**What to do:**
Reproduce only the stretch of entries below that begins at the first line and ends at the line holding "applied, and it".

**Given records:**
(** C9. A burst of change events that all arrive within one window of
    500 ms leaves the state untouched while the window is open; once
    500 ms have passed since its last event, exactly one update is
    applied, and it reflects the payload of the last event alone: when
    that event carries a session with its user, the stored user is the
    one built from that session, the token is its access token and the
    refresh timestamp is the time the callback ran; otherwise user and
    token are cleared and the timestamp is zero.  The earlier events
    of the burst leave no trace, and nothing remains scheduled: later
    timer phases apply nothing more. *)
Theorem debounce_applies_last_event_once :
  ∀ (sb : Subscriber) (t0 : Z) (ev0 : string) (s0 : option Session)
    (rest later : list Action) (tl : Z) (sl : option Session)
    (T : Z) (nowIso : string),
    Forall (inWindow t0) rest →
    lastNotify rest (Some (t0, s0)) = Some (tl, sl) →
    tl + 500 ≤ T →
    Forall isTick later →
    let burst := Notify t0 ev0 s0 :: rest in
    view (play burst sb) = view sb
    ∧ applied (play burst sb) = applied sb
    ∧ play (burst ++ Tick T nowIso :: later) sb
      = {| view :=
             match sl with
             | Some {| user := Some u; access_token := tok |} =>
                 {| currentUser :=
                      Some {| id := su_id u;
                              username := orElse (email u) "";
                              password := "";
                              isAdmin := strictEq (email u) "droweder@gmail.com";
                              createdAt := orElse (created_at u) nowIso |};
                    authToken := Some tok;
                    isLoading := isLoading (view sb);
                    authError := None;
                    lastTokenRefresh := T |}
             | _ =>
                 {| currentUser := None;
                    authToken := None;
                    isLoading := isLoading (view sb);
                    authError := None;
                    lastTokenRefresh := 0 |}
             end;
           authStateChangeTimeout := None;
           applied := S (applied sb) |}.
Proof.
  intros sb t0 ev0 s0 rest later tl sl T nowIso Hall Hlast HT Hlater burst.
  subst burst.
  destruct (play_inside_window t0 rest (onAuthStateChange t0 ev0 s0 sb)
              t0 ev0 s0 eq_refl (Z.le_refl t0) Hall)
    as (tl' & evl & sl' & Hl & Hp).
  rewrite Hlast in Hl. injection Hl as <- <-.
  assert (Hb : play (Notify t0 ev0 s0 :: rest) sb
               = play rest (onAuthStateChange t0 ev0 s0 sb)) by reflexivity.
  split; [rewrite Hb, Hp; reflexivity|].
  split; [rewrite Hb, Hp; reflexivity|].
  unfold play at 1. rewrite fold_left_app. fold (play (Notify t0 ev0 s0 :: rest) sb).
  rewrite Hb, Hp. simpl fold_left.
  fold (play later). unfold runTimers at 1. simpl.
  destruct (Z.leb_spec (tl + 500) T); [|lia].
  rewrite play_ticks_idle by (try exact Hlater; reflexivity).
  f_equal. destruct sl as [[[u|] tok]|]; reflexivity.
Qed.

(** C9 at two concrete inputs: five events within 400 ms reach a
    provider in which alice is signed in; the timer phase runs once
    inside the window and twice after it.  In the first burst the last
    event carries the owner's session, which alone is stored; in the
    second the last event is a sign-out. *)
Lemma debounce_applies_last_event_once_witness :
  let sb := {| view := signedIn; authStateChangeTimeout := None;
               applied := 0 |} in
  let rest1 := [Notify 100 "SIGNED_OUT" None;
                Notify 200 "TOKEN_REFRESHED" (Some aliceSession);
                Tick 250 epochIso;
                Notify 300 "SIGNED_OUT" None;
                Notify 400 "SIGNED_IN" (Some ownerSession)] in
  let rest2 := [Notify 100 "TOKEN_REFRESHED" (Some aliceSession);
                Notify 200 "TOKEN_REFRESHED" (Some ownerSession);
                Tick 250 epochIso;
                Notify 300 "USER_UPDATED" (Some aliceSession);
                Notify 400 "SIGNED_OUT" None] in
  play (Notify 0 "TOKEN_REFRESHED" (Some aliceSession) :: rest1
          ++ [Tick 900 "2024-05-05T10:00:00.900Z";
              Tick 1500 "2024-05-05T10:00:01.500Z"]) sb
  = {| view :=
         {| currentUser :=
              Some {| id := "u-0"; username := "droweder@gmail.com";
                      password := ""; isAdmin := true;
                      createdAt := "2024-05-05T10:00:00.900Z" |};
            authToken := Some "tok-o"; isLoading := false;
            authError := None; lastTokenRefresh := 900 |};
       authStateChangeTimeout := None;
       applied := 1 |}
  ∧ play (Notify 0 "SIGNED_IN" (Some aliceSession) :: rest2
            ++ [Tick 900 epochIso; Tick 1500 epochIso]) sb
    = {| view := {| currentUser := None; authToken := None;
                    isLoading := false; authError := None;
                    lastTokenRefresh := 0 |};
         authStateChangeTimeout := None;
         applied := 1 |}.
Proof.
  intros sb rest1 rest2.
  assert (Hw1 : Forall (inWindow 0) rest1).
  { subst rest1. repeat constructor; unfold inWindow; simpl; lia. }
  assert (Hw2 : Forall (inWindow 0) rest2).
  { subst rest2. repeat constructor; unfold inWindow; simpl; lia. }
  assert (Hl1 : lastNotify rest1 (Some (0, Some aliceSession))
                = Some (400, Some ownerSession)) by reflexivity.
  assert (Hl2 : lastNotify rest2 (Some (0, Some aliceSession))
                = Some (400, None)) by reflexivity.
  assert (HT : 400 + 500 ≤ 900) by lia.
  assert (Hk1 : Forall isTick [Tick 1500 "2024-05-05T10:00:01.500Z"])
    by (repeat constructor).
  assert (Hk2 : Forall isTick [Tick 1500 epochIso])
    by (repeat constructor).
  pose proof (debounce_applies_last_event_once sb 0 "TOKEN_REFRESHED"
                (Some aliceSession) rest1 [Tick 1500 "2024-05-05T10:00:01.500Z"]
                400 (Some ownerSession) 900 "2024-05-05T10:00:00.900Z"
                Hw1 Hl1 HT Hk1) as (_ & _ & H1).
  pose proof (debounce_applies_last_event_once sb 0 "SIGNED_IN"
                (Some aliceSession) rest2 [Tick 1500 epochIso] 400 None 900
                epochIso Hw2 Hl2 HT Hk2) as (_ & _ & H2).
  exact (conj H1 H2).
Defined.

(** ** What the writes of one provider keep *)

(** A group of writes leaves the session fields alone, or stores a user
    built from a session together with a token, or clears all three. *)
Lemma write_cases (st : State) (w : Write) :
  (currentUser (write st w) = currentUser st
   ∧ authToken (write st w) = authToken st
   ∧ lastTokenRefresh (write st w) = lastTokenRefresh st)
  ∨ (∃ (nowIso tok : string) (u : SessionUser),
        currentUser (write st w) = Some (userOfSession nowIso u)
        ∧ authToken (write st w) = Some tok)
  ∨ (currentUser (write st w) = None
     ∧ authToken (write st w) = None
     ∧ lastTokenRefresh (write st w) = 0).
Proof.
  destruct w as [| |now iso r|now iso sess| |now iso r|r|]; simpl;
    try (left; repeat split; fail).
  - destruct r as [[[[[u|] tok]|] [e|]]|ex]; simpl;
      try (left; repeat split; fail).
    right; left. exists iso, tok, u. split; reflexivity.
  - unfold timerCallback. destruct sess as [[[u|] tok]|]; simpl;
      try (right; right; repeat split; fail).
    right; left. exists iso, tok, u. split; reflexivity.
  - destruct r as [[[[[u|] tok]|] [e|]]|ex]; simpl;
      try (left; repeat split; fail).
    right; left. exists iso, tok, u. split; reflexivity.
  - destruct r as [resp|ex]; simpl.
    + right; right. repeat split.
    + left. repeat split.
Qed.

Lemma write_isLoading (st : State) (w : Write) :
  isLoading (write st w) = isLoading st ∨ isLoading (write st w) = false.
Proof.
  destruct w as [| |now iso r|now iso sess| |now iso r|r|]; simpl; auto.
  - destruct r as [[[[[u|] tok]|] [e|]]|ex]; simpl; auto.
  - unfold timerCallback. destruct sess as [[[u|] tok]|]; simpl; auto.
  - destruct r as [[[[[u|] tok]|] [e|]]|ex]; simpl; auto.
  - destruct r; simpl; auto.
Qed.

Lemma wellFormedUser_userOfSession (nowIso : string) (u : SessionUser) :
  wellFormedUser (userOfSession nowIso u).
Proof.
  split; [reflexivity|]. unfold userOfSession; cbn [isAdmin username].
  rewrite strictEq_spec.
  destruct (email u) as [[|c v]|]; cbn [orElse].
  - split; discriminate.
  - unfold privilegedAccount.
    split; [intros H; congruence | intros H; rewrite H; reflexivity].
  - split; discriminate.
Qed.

**Exercise solution:**
(** C9. A burst of change events that all arrive within one window of
    500 ms leaves the state untouched while the window is open; once
    500 ms have passed since its last event, exactly one update is
    applied, and it reflects the payload of the last event alone: when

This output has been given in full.